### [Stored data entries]
(** * Smart WSN parking lot: radio addressing, transmit protocol, role state

    A shallow embedding of the sensor node (sensornode.cpp), the message
    header (message.cpp) and the base station registry (basestation.hpp),
    with the properties of the radio coordination protocol proved over it.

    Conventions.  A [uint8_t] or [uint32_t] is a [Z] together with the
    wrap-around that the C++ conversion performs, written out where the
    source converts.  The transceiver (RF24), the range sensor (VL6180X)
    and the Arduino core ([random], [delay]) are external collaborators:
    each primitive is modelled by its effect on an explicit world state,
    and everything they decide on their own (carrier present, frame
    acknowledged, raw pseudo-random number) is read from an environment. *)

From stdpp Require Import base numbers list gmap.

Local Open Scope Z_scope.

(** ** Machine integers *)

Definition uint8 (x : Z) : Z := x mod 256.
Definition uint32 (x : Z) : Z := x mod 2 ^ 32.

Definition is_uint8 (x : Z) : Prop := 0 <= x < 256.

(** Every [uint8_t] value, in increasing order. *)
Definition all_uint8 : list Z := Z.of_nat <$> seq 0 256.

(** ** Constants *)

Module Config.

(* sensornode.cpp *)
Definition BASE_STATION_ID : Z := 0.
Definition BASE_STATION_ADDRESS : Z := 0xBAD1DEA5.
Definition RF24_CHANNEL_SPACING : Z := 5.
Definition RF24_READING_PIPE : Z := 1.
Definition MAX_SEND_ATTEMPTS : Z := 15.
Definition FAILED_SEND_DELAY : Z := 15.
Definition CHANNEL_CHECKS_MAX : nat := 10.
Definition CHANNEL_BUSY_DELAY_MIN_MS : Z := 25.
Definition CHANNEL_BUSY_DELAY_MAX_MS : Z := 100.

(* basestation.hpp *)
Definition SENSOR_NODE_NUM : Z := 10.
Definition RF24_ADDRESS_WIDTH : Z := 4.

(** The transceiver's legal channels are 0 to 125 (basestation.hpp,
    documentation of [calculate_radio_channel]). *)
Definition RF24_CHANNEL_MAX : Z := 125.

End Config.
Import Config.

(** ** Address and channel derivation (sensornode.cpp) *)

(** [memcpy(&address, address_bytes, sizeof(address))] on the little-endian
    target: byte [k] of the array becomes bits [8k .. 8k+7] of the word. *)
Fixpoint memcpy_le (bytes : list Z) : Z :=
  match bytes with
  | [] => 0
  | b :: rest => Z.lor b (Z.shiftl (memcpy_le rest) 8)
  end.

(** The same copy on a big-endian target. *)
Definition memcpy_be (bytes : list Z) : Z := memcpy_le (rev bytes).

(** Byte [k] of a 32-bit address. *)
Definition address_byte (address k : Z) : Z :=
  Z.land (Z.shiftr address (8 * k)) 0xFF.

Definition calculate_radio_address (node_id : Z) : Z :=
  if BASE_STATION_ID =? node_id then BASE_STATION_ADDRESS
  else
    let address_bytes := [node_id; node_id; node_id; node_id] in
    let address := memcpy_le address_bytes in
    address.
(** * SkipJSDebugger: the CDP proxy server (cdp_server/go/main.go)

    A shallow embedding of the Go proxy that sits between a DevTools
    frontend and a browser's remote-debugging WebSocket, and the proofs of
    its specification's properties.

    Conventions of the embedding.
    - A Go [string] / [[]byte] is a Rocq [string]: a sequence of 8-bit
      characters.  [[]byte(s)] and [string(b)] are the identity.
    - A Go [error] is an [option string]: [None] is [nil].
    - A Go function that touches a connection takes the connection's state
      and returns the new one (explicit state passing); whatever it can do
      besides returning (panic, park on a channel, end the process) is a
      constructor of [Outcome].
    - Each method body that runs under the connection's mutex is one atomic
      function; a method that releases the mutex half way is split at that
      point, so that another task's step can be put in between.
    - Calls to the logger write to a log file only and are left out. *)

From Stdlib Require Import ZArith Lia Bool Ascii String List.
From stdpp Require Import base gmap strings.
Import ListNotations.

Local Open Scope string_scope.
Local Open Scope list_scope.

(** String append computes under [simpl], as a fixpoint does by default. *)
#[local] Arguments String.append !_ _ / : simpl nomatch.

(** ** Text *)

(** The double quote, built from its code so that no literal needs one. *)
Definition dquote : ascii := Ascii false true false false false true false false.

(** [q s] is [s] with every apostrophe read as a double quote: the Go raw
    literals of the source are transcribed with ['] standing for the quote
    character. *)
Fixpoint q (s : string) : string :=
  match s with
  | EmptyString => EmptyString
  | String c s' => String (if Ascii.eqb c "'"%char then dquote else c) (q s')
  end.

(** The package [strings] of the Go library, as far as the handlers use it. *)
Module strings.

(** [strings.HasPrefix(s, prefix)]. *)
Fixpoint HasPrefix (s prefix : string) {struct prefix} : bool :=
  match prefix, s with
  | EmptyString, _ => true
  | String p prefix', String c s' => Ascii.eqb c p && HasPrefix s' prefix'
  | String _ _, EmptyString => false
  end.

(** [strings.Index(s, substr)]: the offset of the leftmost instance of
    [substr] in [s]; Go's -1 is [None]. *)
Fixpoint Index (s substr : string) : option nat :=
  if HasPrefix s substr then Some 0
  else match s with
       | EmptyString => None
       | String _ s' => option_map S (Index s' substr)
       end.

(** [strings.Contains(s, substr)] is [Index(s, substr) >= 0]. *)
Definition Contains (s substr : string) : bool :=
  match Index s substr with Some _ => true | None => false end.

(** Drop the first [n] characters: the slice [s[n:]]. *)
Fixpoint skip (n : nat) (s : string) : string :=
  match n, s with
  | O, _ => s
  | S n', String _ s' => skip n' s'
  | S _, EmptyString => EmptyString
  end.

(** The copy loop of [strings.Replace] for a non-empty [old].  [n] is the
    number of replacements still allowed and [k] the number of characters
    of the instance just replaced that are still to be passed over. *)
Fixpoint replace_loop (s old new : string) (n k : nat) : string :=
  match s with
  | EmptyString => EmptyString
  | String c s' =>
      match k with
      | S k' => replace_loop s' old new n k'
      | O =>
          match n with
          | O => s
          | S n' =>
              if HasPrefix s old
              then new +:+ replace_loop s' old new n' (String.length old - 1)
              else String c (replace_loop s' old new n 0)
          end
      end
  end.

(** [strings.Replace(s, old, new, n)] for a non-empty [old], which is what
    the handler passes: the first [n] non-overlapping instances of [old]
    are replaced by [new], all of them when [n < 0].  (For an empty
    [old] Go inserts [new] between the runes of [s]; that case is not
    described here.) *)
Definition Replace (s old new : string) (n : Z) : string :=
  if String.eqb old new || (n =? 0)%Z then s
  else replace_loop s old new
         (if (n <? 0)%Z then String.length s else Z.to_nat n) 0.

End strings.

(** ** Outcomes of a call *)

(** What a call can do: return, panic (a Go run-time panic, which ends the
    process unless recovered; nothing in the source recovers), park the
    calling task on a channel operation, or end the process through
    [log.Fatal], which is [os.Exit(1)] after the message is printed. *)
Inductive Outcome (A : Type) : Type :=
| Ok (a : A)
| Panic (reason : string)
| Blocked
| Fatal (message : string).
Arguments Ok {A} a.
Arguments Panic {A} reason.
Arguments Blocked {A}.
Arguments Fatal {A} message.

#[global] Instance Outcome_ret : MRet Outcome := fun A a => Ok a.

#[global] Instance Outcome_bind : MBind Outcome := fun A B k m =>
  match m with
  | Ok a => k a
  | Panic r => Panic r
  | Blocked => Blocked
  | Fatal r => Fatal r
  end.

(** ** Channels *)

(** [const buffer_size = 1024 * 1024]: the capacity, in messages, of both
    channels of a connection. *)
Definition buffer_size : Z := 1024 * 1024.

(** A buffered [chan []byte]: the queued messages, oldest first, and
    whether [close] was called on it. *)
Record chan : Type := mkchan {
  buf : list string;
  closed : bool;
}.

(** [make(chan []byte, buffer_size)]. *)
Definition make_chan : chan := {| buf := []; closed := false |}.

(** [ch <- v]: panics on a closed channel, parks the sender while the
    buffer is full. *)
Definition chan_send (ch : chan) (v : string) : Outcome chan :=
  if closed ch then Panic "send on closed channel"
  else if (Z.of_nat (length (buf ch)) <? buffer_size)%Z
       then Ok {| buf := buf ch ++ [v]; closed := closed ch |}
       else Blocked.

(** [<-ch]: the oldest queued message; on an empty channel the zero value
    ([nil], the empty message) once the channel is closed, and parked until
    then. *)
Definition chan_recv (ch : chan) : Outcome (string * chan) :=
  match buf ch with
  | v :: rest => Ok (v, {| buf := rest; closed := closed ch |})
  | [] => if closed ch then Ok (EmptyString, ch) else Blocked
  end.

(** [close(ch)]: panics when the channel is closed already. *)
Definition chan_close (ch : chan) : Outcome chan :=
  if closed ch then Panic "close of closed channel"
  else Ok {| buf := buf ch; closed := true |}.

(** ** MyWSConnection *)

(** [type MyWSConnection struct].  [conn], the gorilla WebSocket, is kept
    as what the proxy can observe of it: whether [conn.Close()] was called.
    The mutex [m] is the atomicity of the functions below. *)
Record MyWSConnection : Type := mkconn {
  Name : string;
  conn_closed : bool;
  msg_sender : chan;
  msg_reciver : chan;
  is_closed : bool;
}.

Definition NewMyWSConnection (name : string) : MyWSConnection :=
  {| Name := name;
     conn_closed := false;
     msg_sender := make_chan;
     msg_reciver := make_chan;
     is_closed := false |}.

Definition is_Closed (c : MyWSConnection) : bool := is_closed c.

(** [fmt.Errorf("%s connection closed", c.Name)]. *)
Definition closed_error (c : MyWSConnection) : string :=
  Name c +:+ " connection closed".

(** [WriteMessage]: the error when the connection is closed, else the
    message is sent on [msg_sender].  (The mutex is held inside [is_Closed]
    only; this is the method when no other task runs between the test and
    the send.) *)
Definition WriteMessage (c : MyWSConnection) (msg : string)
  : Outcome (option string * MyWSConnection) :=
  if is_Closed c then Ok (Some (closed_error c), c)
  else
    ch ← chan_send (msg_sender c) msg;
    Ok (None, {| Name := Name c; conn_closed := conn_closed c;
                 msg_sender := ch; msg_reciver := msg_reciver c;
                 is_closed := is_closed c |}).

(** [ReadMessage] holds the mutex only inside [is_Closed]; the receive that
    follows runs without it.  [ReadMessage_recv] is that second half:
    [msg = <-c.msg_reciver; return msg, nil]. *)
Definition ReadMessage_recv (c : MyWSConnection)
  : Outcome (string * option string * MyWSConnection) :=
  '(msg, ch) ← chan_recv (msg_reciver c);
  Ok (msg, None, {| Name := Name c; conn_closed := conn_closed c;
                    msg_sender := msg_sender c; msg_reciver := ch;
                    is_closed := is_closed c |}).

(** [ReadMessage] when no other task runs between its two halves. *)
Definition ReadMessage (c : MyWSConnection)
  : Outcome (string * option string * MyWSConnection) :=
  if is_Closed c then Ok (EmptyString, Some (closed_error c), c)
  else ReadMessage_recv c.
Lemma ival_lt_of_exp (m1 m2 : positive) (e1 e2 : Z) :
  bounded prec emax m1 e1 = true -> bounded prec emax m2 e2 = true ->
  e1 < e2 -> ival m1 e1 < ival m2 e2.
Proof.
  intros H1 H2 Hlt.
  apply bounded_facts in H1 as ([? ?] & Hm1 & _).
  apply bounded_facts in H2 as ([? ?] & _ & Hm2).
  assert (Hm2' : 2 ^ 52 <= Z.pos m2) by (apply Hm2; lia). clear Hm2. unfold ival.
  replace (e2 + 1074) with ((e1 + 1074) + (e2 - e1)) by lia.
  rewrite (Z.pow_add_r 2 (e1 + 1074) (e2 - e1)) by lia.
  assert (0 < 2 ^ (e1 + 1074)) by (apply Z.pow_pos_nonneg; lia).
  assert (2 ^ 1 <= 2 ^ (e2 - e1)) by (apply Z.pow_le_mono_r; lia).
  change (2 ^ 53) with (2 * 2 ^ 52) in Hm1. change (2 ^ 1) with 2 in *.
  generalize dependent (2 ^ 52). generalize dependent (2 ^ (e2 - e1)).
  generalize dependent (2 ^ (e1 + 1074)). intros A HA B HB c Hc1 Hc2.
  apply Z.lt_le_trans with (2 * c * A).
  - apply Z.mul_lt_mono_pos_r; lia.
  - apply Z.le_trans with (Z.pos m2 * (A * 2)); [nia |].
    apply Z.mul_le_mono_nonneg_l; [lia |]. apply Z.mul_le_mono_nonneg_l; lia.
Qed.

Lemma compare_ival (m1 m2 : positive) (e1 e2 : Z) :
  bounded prec emax m1 e1 = true -> bounded prec emax m2 e2 = true ->
  match e1 ?= e2 with
  | Lt => Lt
  | Gt => Gt
  | Eq => Pos.compare_cont Eq m1 m2
  end = (ival m1 e1 ?= ival m2 e2).
Proof.
  intros H1 H2. destruct (Z.compare_spec e1 e2) as [-> | Hlt | Hgt].
  - unfold ival. change (Pos.compare_cont Eq m1 m2) with (Z.pos m1 ?= Z.pos m2).
    apply bounded_facts in H2 as ([? ?] & _).
    apply Zmult_compare_compat_r. apply Z.lt_gt, Z.pow_pos_nonneg; lia.
  - symmetry. apply Z.compare_lt_iff. now apply ival_lt_of_exp.
  - symmetry. apply Z.compare_gt_iff. now apply ival_lt_of_exp.
Qed.

Lemma shr_1_nonneg (mrs : shr_record) :
  0 <= shr_m mrs -> 0 <= shr_m (shr_1 mrs).
Proof.
  destruct mrs as [m r s]. destruct m as [| p | p]; cbn [shr_m]; intros H.
  - cbn. lia.
  - destruct p; cbn; lia.
  - lia.
Qed.

Lemma iter_shr_1_nonneg (p : positive) (mrs : shr_record) :
  0 <= shr_m mrs -> 0 <= shr_m (SpecFloat.iter_pos shr_1 p mrs).
Proof.
  revert mrs. induction p as [p IH | p IH |]; intros mrs H; cbn [SpecFloat.iter_pos].
  - apply IH, IH, shr_1_nonneg, H.
  - apply IH, IH, H.
  - apply shr_1_nonneg, H.
Qed.

Lemma shr_fexp_nonneg (m e : Z) (l : location) :
  0 <= m -> 0 <= shr_m (fst (shr_fexp prec emax m e l)).
Proof.
  intros H. unfold shr_fexp, shr.
  assert (H0 : 0 <= shr_m (shr_record_of_loc m l))
    by (destruct l as [| []]; exact H).
  destruct (fexp prec emax (Zdigits2 m + e) - e); cbn [fst];
    auto using iter_shr_1_nonneg.
Qed.

Lemma round_nearest_even_nonneg (m : Z) (l : location) :
  0 <= m -> 0 <= round_nearest_even m l.
Proof.
  intros H. destruct l as [| []]; cbn; try destruct (Z.even m); lia.
Qed.

Lemma binary_round_aux_signed (s : bool) (m e : Z) (l : location) :
  0 <= m -> signed s (binary_round_aux prec emax s m e l).
Proof.
  intros H. unfold binary_round_aux.
  pose proof (shr_fexp_nonneg m e l H) as H1.
  destruct (shr_fexp prec emax m e l) as [mrs' e']. cbn [fst] in H1.
  pose proof (shr_fexp_nonneg _ e' loc_Exact
                (round_nearest_even_nonneg _ (loc_of_shr_record mrs') H1)) as H2.
  destruct (shr_fexp prec emax _ e' loc_Exact) as [mrs'' e'']. cbn [fst] in H2.
  destruct (shr_m mrs'') as [| p | p]; [reflexivity | | lia].
  destruct (e'' <=? emax - prec); reflexivity.
Qed.

Lemma binary_round_signed (s : bool) (m : positive) (e : Z) :
  signed s (binary_round prec emax s m e).
Proof.
  unfold binary_round. destruct (shl_align _ _ _) as [mz ez].
  apply binary_round_aux_signed. lia.
Qed.

Lemma signed_not_nan (s : bool) (x : spec_float) : signed s x -> x <> S754_nan.
Proof. intros H ->. exact H. Qed.

Lemma SFcompare_refl (x : spec_float) :
  x <> S754_nan -> SFcompare x x = Some Eq.
Proof.
  destruct x as [s | s | | s m e]; [destruct s .. | | ]; try easy.
  intros _. cbn. rewrite Z.compare_refl.
  change (Pos.compare_cont Eq m m) with (m ?= m)%positive.
  rewrite Pos.compare_refl. now destruct s.
Qed.

Lemma is_nan_Prim2SF (x : float) : is_nan x = true <-> Prim2SF x = S754_nan.
Proof.
  unfold is_nan. rewrite FloatAxioms.eqb_spec. unfold SFeqb.
  destruct (Prim2SF x) as [s | s | | s m e] eqn:E; try (rewrite SFcompare_refl by easy); easy.
Qed.

Lemma not_nan_Prim2SF (x : float) : is_nan x = false <-> Prim2SF x <> S754_nan.
Proof.
  pose proof (is_nan_Prim2SF x) as [H1 H2].
  destruct (is_nan x); split; intros H; try congruence.
  - now specialize (H1 eq_refl).
  - intros E. now specialize (H2 E).
Qed.

Lemma signed_is_nan (s : bool) (x : float) : signed s (Prim2SF x) -> is_nan x = false.
Proof. intros H. apply not_nan_Prim2SF. eauto using signed_not_nan. Qed.

(** A finite constant times, or minus, a number is NaN only if that number
    is. *)
Lemma mul_finite_not_nan (c x : float) (s : bool) (m : positive) (e : Z) :
  Prim2SF c = S754_finite s m e -> is_nan x = false -> is_nan (c * x) = false.
Proof.
  intros Hc Hx. apply not_nan_Prim2SF in Hx. apply not_nan_Prim2SF.
  rewrite mul_spec, Hc. unfold SF64mul, SFmul.
  destruct (Prim2SF x) as [sx | sx | | sx mx ex]; try easy.
  eapply signed_not_nan, binary_round_aux_signed. lia.
Qed.

Lemma binary_normalize_not_nan (m e : Z) (szero : bool) :
  binary_normalize prec emax m e szero <> S754_nan.
Proof.
  destruct m; cbn [binary_normalize]; [easy | |];
    eapply signed_not_nan, binary_round_signed.
Qed.

Lemma sub_finite_not_nan (x c : float) (s : bool) (m : positive) (e : Z) :
  Prim2SF c = S754_finite s m e -> is_nan x = false -> is_nan (x - c) = false.
Proof.
  intros Hc Hx. apply not_nan_Prim2SF in Hx. apply not_nan_Prim2SF.
  rewrite sub_spec, Hc. unfold SF64sub, SFsub.
  destruct (Prim2SF x) as [sx | sx | | sx mx ex]; try easy.
  apply binary_normalize_not_nan.
Qed.

Lemma Prim2SF_bounded (x : float) (s : bool) (m : positive) (e : Z) :
  Prim2SF x = S754_finite s m e -> bounded prec emax m e = true.
Proof. intros H. pose proof (Prim2SF_valid x) as V. now rewrite H in V. Qed.

Lemma SFcompare_finite_pos (m1 m2 : positive) (e1 e2 : Z) :
  bounded prec emax m1 e1 = true -> bounded prec emax m2 e2 = true ->
  SFcompare (S754_finite false m1 e1) (S754_finite false m2 e2)
  = Some (ival m1 e1 ?= ival m2 e2).
Proof. intros H1 H2. cbn. f_equal. now apply compare_ival. Qed.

### [YOUR OBJECTIVE]
In the entries above, how many lines hold the word "embedding"? State the number and nothing else.

### [TASK RESPONSE]
3